Work to be completed:
Extract every line from the records below that contains the word "file".

Collected data
- - - - -

(** * Series data pipeline of the charting core (ts/Core/Series/Series.ts)

    A shallow embedding of the data side of [Series]: the parallel arrays,
    [setData] and its turbo path, [sortData], [getProcessedData] and
    [cropData], [generatePoints], [addPoint] / [removePoint] and the k-d tree
    used for pointer lookup, followed by the properties proved about them.

    Conventions of the embedding.
    - A JavaScript number is an integer ([Z]); [NaN] only arises as the result
      of an arithmetic operation and is an absent value ([None]) there.
    - A JavaScript array is a [list]; a hole reads as [Undefined] (arrays of
      values) or as [None] (arrays of points).  Writing past the end extends
      the array, as in JavaScript.
    - [Math.sqrt] is kept symbolic: a distance is [Sqrt r] for the radicand
      [r], and two distances compare as their radicands do.
    - Objects that the code mutates in place (points, sorted option objects)
      live in a store and are named by their position in it. *)

From stdpp Require Import gmap strings list fin_maps sorting.
From Stdlib Require Import ZArith Lia Ascii.

Set Warnings "-register-all".

(** ** JavaScript values *)

Module Js.

Inductive Value :=
| Undefined
| Null
| Num (z : Z)
| Str (s : string)
| Arr (items : list Value)
| Obj (fields : list (string * Value)).

Abbreviation Fields := (list (string * Value)).

(** [U.isNumber], [U.isArray], [U.isString], [U.defined] of Core/Utilities. *)
Definition isNumber (v : Value) : bool :=
  match v with Num _ => true | _ => false end.
Definition isArray (v : Value) : bool :=
  match v with Arr _ => true | _ => false end.
Definition isString (v : Value) : bool :=
  match v with Str _ => true | _ => false end.
Definition defined (v : Value) : bool :=
  match v with Undefined | Null => false | _ => true end.
Definition isUndefined (v : Value) : bool :=
  match v with Undefined => true | _ => false end.

(** [ToNumber]; [None] is [NaN].  Strings, arrays and objects never reach
    arithmetic in the statements below and are taken as [NaN]. *)
Definition toNumber (v : Value) : option Z :=
  match v with
  | Num z => Some z
  | Null => Some 0%Z
  | _ => None
  end.

(** [ToIntegerOrInfinity] as used by the array methods. *)
Definition toInteger (v : Value) : Z := default 0%Z (toNumber v).

(** The relational operators [a < b], [a > b], [a >= b]: false as soon as
    one side is [NaN]; two strings compare as strings. *)
Definition lessThan (a b : Value) : bool :=
  match a, b with
  | Str s, Str t => String.ltb s t
  | _, _ =>
    match toNumber a, toNumber b with
    | Some x, Some y => (x <? y)%Z
    | _, _ => false
    end
  end.
Definition greaterThan (a b : Value) : bool := lessThan b a.
Definition greaterEq (a b : Value) : bool :=
  match a, b with
  | Str s, Str t => String.leb t s
  | _, _ =>
    match toNumber a, toNumber b with
    | Some x, Some y => (y <=? x)%Z
    | _, _ => false
    end
  end.

(** [a - b]. *)
Definition subtract (a b : Value) : option Z :=
  match toNumber a, toNumber b with
  | Some x, Some y => Some (x - y)%Z
  | _, _ => None
  end.

(** Property read and write on an object literal. *)
Fixpoint get (key : string) (o : Fields) : Value :=
  match o with
  | [] => Undefined
  | (k, v) :: o' => if String.eqb k key then v else get key o'
  end.

Fixpoint put (key : string) (v : Value) (o : Fields) : Fields :=
  match o with
  | [] => [(key, v)]
  | (k, w) :: o' =>
    if String.eqb k key then (k, v) :: o' else (k, w) :: put key v o'
  end.

Definition has (key : string) (o : Fields) : bool :=
  existsb (fun kv => String.eqb kv.1 key) o.

(** [extend(a, b)]: copy every property of [b] onto [a]. *)
Definition extend (a b : Fields) : Fields :=
  foldl (fun acc kv => put kv.1 kv.2 acc) a b.

(** *** Arrays *)

Section Arrays.
Context {A : Type} (hole : A).

(** [arr[i]]: a hole or an index past the end reads as [hole]. *)
Definition nth_or_hole (arr : list A) (i : nat) : A := default hole (arr !! i).

(** [arr[i] = v]: in range the slot is overwritten, past the end the array
    is extended and the gap left as holes. *)
Definition array_set (arr : list A) (i : nat) (v : A) : list A :=
  if decide (i < length arr) then <[i := v]> arr
  else arr ++ replicate (i - length arr) hole ++ [v].
(** X9: for a tag without a backslash and a query of one token that
    matches the text somewhere, case-insensitively, and is not longer
    than two thirds of a [max_length] that is not negative, the
    highlighter returns a snippet that holds, wrapped in the tag, a text
    that is the token up to case. *)
Theorem highlight_marks_match (text query tok : str) (max_length : Z) (tag : str) (i : nat) :
  split query = [tok] -> token_at tok text i -> plain_tag tag = true ->
  0 <= max_length -> Z.of_nat (length tok) <= max_length - max_length / 3 ->
  exists r m,
    highlight_snippet (Some text) query max_length tag = Some r
    /\ same_text tok m
    /\ contains (lit "<" ++ tag ++ lit ">" ++ m ++ lit "</" ++ tag ++ lit ">") r.
Proof.
  intros Es Ho _ Hm Hlen. apply HighlightProps.token_at_occurs in Ho.
  assert (Hne : tok <> []).
  { pose proof (HighlightProps.split_go_tokens [] query eq_refl) as F.
    fold (split query) in F. rewrite Es in F. inversion F as [|? ? [N _] _]. exact N. }
  assert (Ht : text <> []).
  { destruct Ho as [L _]. destruct text; [|discriminate].
    destruct tok; [contradiction|simpl in L; lia]. }
  assert (Hq : split query <> []) by (rewrite Es; discriminate).
  unfold highlight_snippet.
  rewrite (HighlightProps.split_nonempty_query query Hq), HighlightProps.query_tokens_split, Es.
  destruct text as [|c text]; [contradiction|]. cbn [truthy_opt_str truthy_str negb orb].
  set (t := c :: text) in *.
  assert (Hs : some_token_at [tok] t i) by (exists tok; split; [now left|exact Ho]).
  destruct (search_finds [tok] t i (HighlightProps.some_token_at_bound _ _ _ Hs)
              (proj2 (HighlightProps.alt_here_spec [tok] t i
                        (HighlightProps.some_token_at_bound _ _ _ Hs)) Hs)) as [p0 Ep].
  rewrite Ep. apply HighlightProps.re_search_some in Ep as [Hp _].
  pose proof (HighlightProps.some_token_at_bound _ _ _ Hp) as Bp.
  apply (HighlightProps.alt_here_spec [tok] t p0 Bp) in Hp.
  unfold alt_here in Hp. simpl in Hp. rewrite orb_false_r in Hp.
  set (start := Z.max 0 (Z.of_nat p0 - max_length / 3)).
  rewrite (HighlightProps.slice_window t start max_length) by lia.
  set (pre := if start >? 0 then ellipsis else []).
  set (window := firstn (Z.to_nat max_length) (skipn (Z.to_nat start) t)).
  pose proof (Z.div_pos max_length 3 Hm ltac:(lia)) as Hthird.
  assert (Hw : match_here tok (skipn (p0 - Z.to_nat start) window) = true).
  { unfold window. apply match_here_in_window.
    - rewrite skipn_skipn. replace (p0 - Z.to_nat start + Z.to_nat start)%nat with p0
        by (unfold start; lia). exact Hp.
    - unfold start. lia. }
  assert (G : forall post, exists k,
               (k <= length ((pre ++ window) ++ post))%nat
               /\ alt_here [tok] (skipn k ((pre ++ window) ++ post)) = true).
  { intro post. exists (length pre + (p0 - Z.to_nat start))%nat.
    assert (Lw : (p0 - Z.to_nat start <= length window)%nat).
    { apply HighlightProps.match_here_spec in Hw as [L _].
      rewrite length_skipn in L. destruct tok; [contradiction|simpl in L; lia]. }
    split; [rewrite !length_app; lia|].
    rewrite <- app_assoc, skipn_past_prefix, skipn_app.
    unfold alt_here. simpl. rewrite orb_false_r. now apply match_here_app. }
  assert (R : forall snippet, (exists k, (k <= length snippet)%nat
                                         /\ alt_here [tok] (skipn k snippet) = true) ->
              exists m, same_text tok m
                        /\ contains (wrap tag m) (wrap_tokens tag [tok] snippet)).
  { intros snippet (k & Hk & Ha).
    destruct (search_finds [tok] snippet k Hk Ha) as [j Ej].
    apply HighlightProps.re_search_some in Ej.
    pose proof (re_sub_decompose tag tok snippet j Hne Ej) as D.
    exists (firstn (length tok) (skipn j snippet)). split.
    - destruct Ej as [(tk & [<-|[]] & _ & M) _].
      apply HighlightProps.same_text_lower. now symmetry.
    - unfold wrap_tokens. simpl. rewrite D. eexists _, _. reflexivity. }
  destruct (start + max_length <? len t).
  - destruct (R ((pre ++ window) ++ ellipsis) (G ellipsis)) as (m & M1 & M2).
    exists (wrap_tokens tag [tok] ((pre ++ window) ++ ellipsis)), m.
    repeat split; [|exact M1|exact M2].
    unfold pre. now destruct (start >? 0).
  - destruct (R ((pre ++ window) ++ []) (G [])) as (m & M1 & M2).
    rewrite app_nil_r in M2.
    exists (wrap_tokens tag [tok] (pre ++ window)), m.
    repeat split; [|exact M1|exact M2].
    unfold pre. now destruct (start >? 0).
Qed.
(** * A shallow embedding of the unified-diff engine of [lib/diff]

    The TypeScript module exports three functions over a raw diff text:
    [splitDiffByFiles] (the file segmenter), [parseDiff] (the hunk and line
    parser) and [summarizeDiff] (the summarizer).  This development embeds
    them and settles the properties the specification states about them.

    Modelling choices.
    - A JavaScript string is a sequence of UTF-16 code units: [list N].
      [startsWith], [substring], [split], [length] and the regular
      expressions of the source all work on code units.
    - A JavaScript number is a double.  The numbers of a chunk and of its
      lines come from [parseInt] on a run of decimal digits, from the
      literal 1 and from [++]: [number] keeps such a double by its integer
      value, with [Infinity] and [NaN] beside, and [to_number] rounds an
      integer to the nearest double.  The counters of [summarizeDiff] and
      the lengths and indices count lines and code units of the input,
      which stay far below [2^53], and are kept in [Z] and [nat].
    - Evaluation that would raise a [TypeError] in JavaScript (reading a
      property of [undefined] or [null]) is [None] in the [option] monad;
      the [while] loop around [RegExp.exec] takes fuel and is [None] when
      the fuel is used up.
    - The two regular expressions are written with backtracking matcher
      combinators in continuation-passing style, one combinator per regex
      construct.
    - [parseDiff] keeps the chunk objects in a store, since the source
      mutates a chunk through the alias [currentChunk] after the chunk has
      been pushed to its file. *)

From Stdlib Require Import ZArith NArith Ascii String.
From stdpp Require Import base tactics option numbers list.

Local Open Scope nat_scope.

(** ** Strings as code-unit sequences *)

Abbreviation jsstring := (list N).

Definition lit (s : string) : jsstring :=
  (λ a, N_of_ascii a) <$> list_ascii_of_string s.
Arguments lit _%_string.

Definition LF : N := 10.
Definition CR : N := 13.
Definition LS : N := 8232.
Definition PS : N := 8233.

(** [String.prototype.startsWith] *)
Fixpoint startsWith (s p : jsstring) {struct p} : bool :=
  match p with
  | [] => true
  | c :: p' =>
      match s with
      | [] => false
      | d :: s' => if N.eqb c d then startsWith s' p' else false
      end
  end.

(** [String.prototype.substring(start, end)]: both arguments are clamped to
    the length and swapped when [start > end]. *)
Definition substring (s : jsstring) (a b : nat) : jsstring :=
  let a' := a `min` length s in
  let b' := b `min` length s in
  take (a' `max` b' - a' `min` b') (drop (a' `min` b') s).

(** [String.prototype.substring(start)] *)
Definition substring_from (s : jsstring) (a : nat) : jsstring := drop a s.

- - - - -

Response area:
    [splitDiffByFiles] (the file segmenter), [parseDiff] (the hunk and line
      been pushed to its file. *)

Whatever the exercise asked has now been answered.